こうした状況を反映して、東市と西市との間で、扱う商品を奪い合うことなども起こっていった。承和二年(八三五)、西市司は朝廷に願い出て、錦綾(にしきあや)、絹(きぬ)、調布(ちょうふ)、綿、染物、針、櫛(くし)、油、土器(どき)、牛などの十七種の商品をおのずからの専売品とすることに成功した。つまり、これなどはすでに衰退のきざしを見せていた西市へのテコ入れ策だったということになる。しかし、それでは商品を制限された東市はおさまらない。東市司からの猛烈な反論により、五年後の承和七年(八四〇)にはこの制度は廃されてしまった。しかし、こうなると西市に勝ち目はなく、顧客を東市に奪われ、店舗には空き屋が目立つということになってしまった。承和九年(八四二)に再び西市司は朝廷に申請を出し、専売制度を復活したのである。

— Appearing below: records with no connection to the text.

(* ===== verification/ToolSurface.v ===== *)
(** * The manager's tools

    [src/internal/manager]: the accounts callers act for ([accounts.go]), which
    tools a caller sees ([tool_policy.go]), what each tool asks of a device
    ([mcp_tools.go]) and how its answer comes back ([mcp_invoke.go]). Server and
    session objects of the MCP library are left out: registering a surface is
    the list of the tools added, and a panic is [None]. *)

From S2P Require Import DeviceAuth.
From S2P Require Import Prelude Entities GoStrings Json Registry ToolOutput.
Open Scope Z_scope.

(** ** Accounts *)

(** [AccountResolver.ForSubject]; [None] is the nil resolver. *)
Definition ForSubject (a : option (gmap string string)) (subject : string) : string :=
  let subject := TrimSpace subject in
  if decide (subject = "") then DefaultAccount
  else
    match a with
    | Some m =>
        let mapped := TrimSpace (default "" (m !! subject)) in
        if decide (mapped ≠ "") then mapped else subject
    | None => subject
    end.

(** [accountFor]: the subject of the request's token, if it has one. *)
Definition accountFor (a : option (gmap string string)) (token : option string) : string :=
  ForSubject a (default "" token).

(** ** The policy *)

Definition builtinToolNames : list string := [
  "list_devices"; "list_workspaces"; "list"; "read"; "edit"; "write";
  "apply_patch"; "rollback_patch"; "bash";
  "agents_list"; "agent"; "agent_start"; "agent_status"; "agent_result";
  "agent_cancel"; "agent_runs"; "permission_grant"].

Definition piCoreTools : list string := [
  "list_devices"; "list_workspaces"; "list"; "read"; "edit"; "write"; "bash";
  "agents_list"; "agent"; "permission_grant";
  "agent_start"; "agent_status"; "agent_result"; "agent_cancel"; "agent_runs"].

Definition isBuiltinTool (name : string) : bool := one_of name builtinToolNames.

(** The body of the loop of [toolDisabledForAccount]: does this device end it? *)
Definition policy_disables (policy : option ToolPolicy) (tool : string) : bool :=
  match policy with
  | None => negb (one_of tool piCoreTools)
  | Some p =>
      if one_of tool (DisabledTools p) then true
      else
        match EnabledTools p with
        | [] => negb (one_of tool piCoreTools)
        | enabled => negb (one_of "*" enabled) && negb (one_of tool enabled)
        end
  end.

Section surface.
Context {W : Type}.
Implicit Types r : Registry W.

Definition toolDisabledForAccount (order : list string) (account tool : string) r : bool :=
  existsb (λ d, policy_disables (d_ToolPolicy d) tool) (ListAccount order account r).

(** The inner loop of [customToolsForAccount]. *)
Fixpoint take_custom (seen : gset string) (l : list CustomTool) : list CustomTool * gset string :=
  match l with
  | [] => ([], seen)
  | c :: l =>
      if bool_decide (ct_Name c ∈ seen) || negb (isBuiltinTool (ct_Tool c)) || bool_decide (ct_Name c = "")
      then take_custom seen l
      else let '(out, seen) := take_custom ({[ct_Name c]} ∪ seen) l in (c :: out, seen)
  end.

Fixpoint take_customs (seen : gset string) (ds : list Device) : list CustomTool :=
  match ds with
  | [] => []
  | d :: ds =>
      match d_ToolPolicy d with
      | None => take_customs seen ds
      | Some p => let '(out, seen) := take_custom seen (CustomTools p) in out ++ take_customs seen ds
      end
  end.

Definition customToolsForAccount (order : list string) (account : string) r : list CustomTool :=
  take_customs ∅ (ListAccount order account r).

(** ** Registration *)

(** An advertised tool, less its description. *)
Record mcpTool : Type := {
  tool_Name : string;
  tool_OutputSchema : schema;
  tool_ReadOnlyHint : bool;
  tool_DestructiveHint : bool;
  tool_Scopes : list string
}.

Definition annotatedTool (scopes : list string) (name : string) (readOnly destructive : bool)
    (outputSource : string) : option mcpTool :=
  outputSchema ← toolOutputSchemas !! outputSource;
  Some {| tool_Name := name; tool_OutputSchema := outputSchema; tool_ReadOnlyHint := readOnly;
          tool_DestructiveHint := destructive; tool_Scopes := scopes |}.

Definition readOnlyTool (scopes : list string) (name : string) : option mcpTool :=
  annotatedTool scopes name true false name.
Definition writeTool (scopes : list string) (name : string) : option mcpTool :=
  annotatedTool scopes name false true name.

(** [toolTable]: how each built-in tool is declared. *)
Definition toolTable : list (string * (list string → string → option mcpTool)) := [
  ("list_devices", readOnlyTool); ("list_workspaces", readOnlyTool); ("list", readOnlyTool);
  ("read", readOnlyTool); ("edit", writeTool); ("write", writeTool); ("apply_patch", writeTool);
  ("rollback_patch", writeTool); ("bash", writeTool); ("agents_list", readOnlyTool);
  ("agent", writeTool); ("agent_start", writeTool); ("agent_status", readOnlyTool);
  ("agent_result", readOnlyTool); ("agent_cancel", writeTool); ("agent_runs", readOnlyTool);
  ("permission_grant", readOnlyTool)].

Definition RegisterOne (scopes : list string) (name : string) : option mcpTool :=
  kf ← find (λ kf, bool_decide (kf.1 = name)) toolTable; kf.2 scopes name.

Definition Register (scopes : list string) : option (list mcpTool) :=
  mapM (RegisterOne scopes) builtinToolNames.

Definition registerCustom (scopes : list string) (c : CustomTool) : option mcpTool :=
  annotatedTool scopes (ct_Name c) true false (ct_Tool c).

Definition registerWithPolicy (scopes : list string) (order : list string) (account : string) r :
    option (list mcpTool) :=
  let disabled name := toolDisabledForAccount order account name r in
  builtins ← mapM (RegisterOne scopes) (filter (λ name, disabled name = false) builtinToolNames);
  customs ← mapM (registerCustom scopes) (customToolsForAccount order account r);
  Some (builtins ++ customs).
End surface.

(** ** Calls *)

(** The calls a caller can make, with the fields of their inputs. *)
Inductive input : Type :=
  | InListDevices
  | InListWorkspaces (device : string)
  | InList (device workspace path : string)
  | InRead (device workspace path : string) (max_bytes : Z)
  | InEdit (device workspace path old_text new_text : string) (preview confirm : bool)
  | InWrite (device workspace path content : string) (preview confirm : bool)
  | InApplyPatch (device workspace : string) (edits : list (string * string * string)) (preview confirm : bool)
  | InRollbackPatch (device workspace checkpoint : string)
  | InBash (device workspace command : string)
  | InAgentsList (device : string)
  | InAgent (device workspace task client agent model thinking : string) (timeout : Z)
  | InAgentStart (device workspace task client agent model thinking : string) (timeout : Z)
  | InAgentStatus (device workspace run : string)
  | InAgentResult (device workspace run : string)
  | InAgentCancel (device workspace run : string)
  | InAgentRuns (device workspace : string) (limit : Z)
  | InPermissionGrant (device workspace request decision : string)
  | InCustom (c : CustomTool) (args : arguments).

(** What a handler does: answer from the registry, or forward a request. *)
Inductive handled : Type :=
  | Devices
  | WorkspacesOf (device : string)
  | Forward (device workspace tool : string) (args : arguments) (progress : bool)
  | Refused.

Definition stringArg (m : arguments) (key def : string) : string :=
  match m !! key with Some (JString v) => v | _ => def end.

Definition args_of (l : list (string * json)) : arguments := list_to_map l.

Definition agent_args (task client agent model thinking : string) (timeout : Z) : arguments := args_of [
  ("task", JString task); ("client", JString client); ("agent", JString agent);
  ("model", JString model); ("thinking", JString thinking); ("timeout_seconds", JInt timeout)].

(** The arguments of a custom tool's request: the preset's, and the caller's over
    them, save for the place. *)
Definition custom_args (c : CustomTool) (args : arguments) : arguments :=
  filter (λ kv : string * json, kv.1 ≠ "device_id" ∧ kv.1 ≠ "workspace") args ∪ ct_Args c.

Definition handle (i : input) : handled :=
  match i with
  | InListDevices => Devices
  | InListWorkspaces d => WorkspacesOf d
  | InList d w path =>
      Forward d w "list" (args_of [("path", JString (if decide (path = "") then "." else path))]) false
  | InRead d w path n =>
      Forward d w "read"
        (args_of [("path", JString path); ("max_bytes", JInt (if decide (n ≤ 0) then 256 * 1024 else n))]) false
  | InEdit d w path old new preview confirm =>
      Forward d w "edit" (args_of [("path", JString path); ("old_text", JString old);
        ("new_text", JString new); ("preview", JBool preview); ("confirm", JBool confirm)]) false
  | InWrite d w path content preview confirm =>
      Forward d w "write" (args_of [("path", JString path); ("content", JString content);
        ("preview", JBool preview); ("confirm", JBool confirm)]) false
  | InApplyPatch d w edits preview confirm =>
      let edit_json '(path, old, new) := JObject [
        ("path", JString path); ("old_text", JString old); ("new_text", JString new)] in
      Forward d w "apply_patch" (args_of [("edits", JArray (edit_json <$> edits));
        ("preview", JBool preview); ("confirm", JBool confirm)]) false
  | InRollbackPatch d w checkpoint =>
      Forward d w "rollback_patch" (args_of [("checkpoint_id", JString checkpoint)]) false
  | InBash d w command => Forward d w "bash" (args_of [("command", JString command)]) false
  | InAgentsList d => Forward d "__catalog__" "agents_list" ∅ false
  | InAgent d w task client agent model thinking timeout =>
      Forward d w "agent" (agent_args task client agent model thinking timeout) true
  | InAgentStart d w task client agent model thinking timeout =>
      Forward d w "agent_start" (agent_args task client agent model thinking timeout) false
  | InAgentStatus d w run => Forward d w "agent_status" (args_of [("run_id", JString run)]) false
  | InAgentResult d w run => Forward d w "agent_result" (args_of [("run_id", JString run)]) false
  | InAgentCancel d w run => Forward d w "agent_cancel" (args_of [("run_id", JString run)]) false
  | InAgentRuns d w limit =>
      Forward d w "agent_runs" (if decide (0 < limit) then args_of [("limit", JInt limit)] else ∅) false
  | InPermissionGrant d w request decision =>
      if bool_decide (d = "") && bool_decide (w = "") then Refused
      else Forward d w "permission_grant"
             (args_of [("request_id", JString request); ("decision", JString decision)]) false
  | InCustom c args =>
      let args := custom_args c args in
      Forward (stringArg args "device_id" "") (stringArg args "workspace" "") (ct_Tool c) args false
  end.

(** [forwardProgress] up to the registry: the call to make; [token]: the request
    carries a progress token. *)
Definition forwardProgress (token : bool) (account device workspace tool : string) (args : arguments)
    (progress : bool) : option callArgs :=
  if bool_decide (device = "") || bool_decide (workspace = "") then None
  else Some {|
    c_account := account; c_deviceID := device;
    c_request := {| req_Tool := tool; req_Workspace := workspace; req_Args := args |};
    c_onEvent := progress && token |}.

(** ... and from the registry's answer; [decode] is [json.Unmarshal] into [any]. *)
Definition forward_result (decode : string → option json) (tool : string) (args : arguments) (raw : string) :
    result string json :=
  let out := if decide (raw = "") then JObject [("ok", JBool true)] else default (JString raw) (decode raw) in
  toolOutputPayload tool (stringArg args "path" "") out.

(** The call to the registry a tool call leads to, if it is forwarded. *)
Definition tool_call (token : bool) (account : string) (i : input) : option callArgs :=
  match handle i with
  | Forward d w tool args progress => forwardProgress token account d w tool args progress
  | _ => None
  end.

(** ** Errors in the audit log *)


Inductive go_err : Type := DeadlineExceeded | Canceled | Message (text : string).

Definition auditErrorKind (err : option go_err) : string :=
  match err with
  | None => ""
  | Some DeadlineExceeded => "timeout"
  | Some Canceled => "canceled"
  | Some (Message m) =>
      if Contains m "offline or unknown" then "device_unavailable"
      else if Contains m "required" || Contains m "unknown workspace" then "invalid_request"
      else "tool_error"
  end.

平安時代中期の十世紀に完成した『延喜式』を見ると、東市には五一、西市には三三の店が存在したことがわかる。米、塩、針、魚、油、櫛などはどちらの市でも買うことができたが、布、麦、木綿、木器、馬、馬具などは東市にしか取り扱っている店がない。逆に、土器、牛、綿、絹、麻、味噌などは西市の専売品となっている。紆余曲折を経て、両市の間にはこうした棲み分け関係ができていったということになる。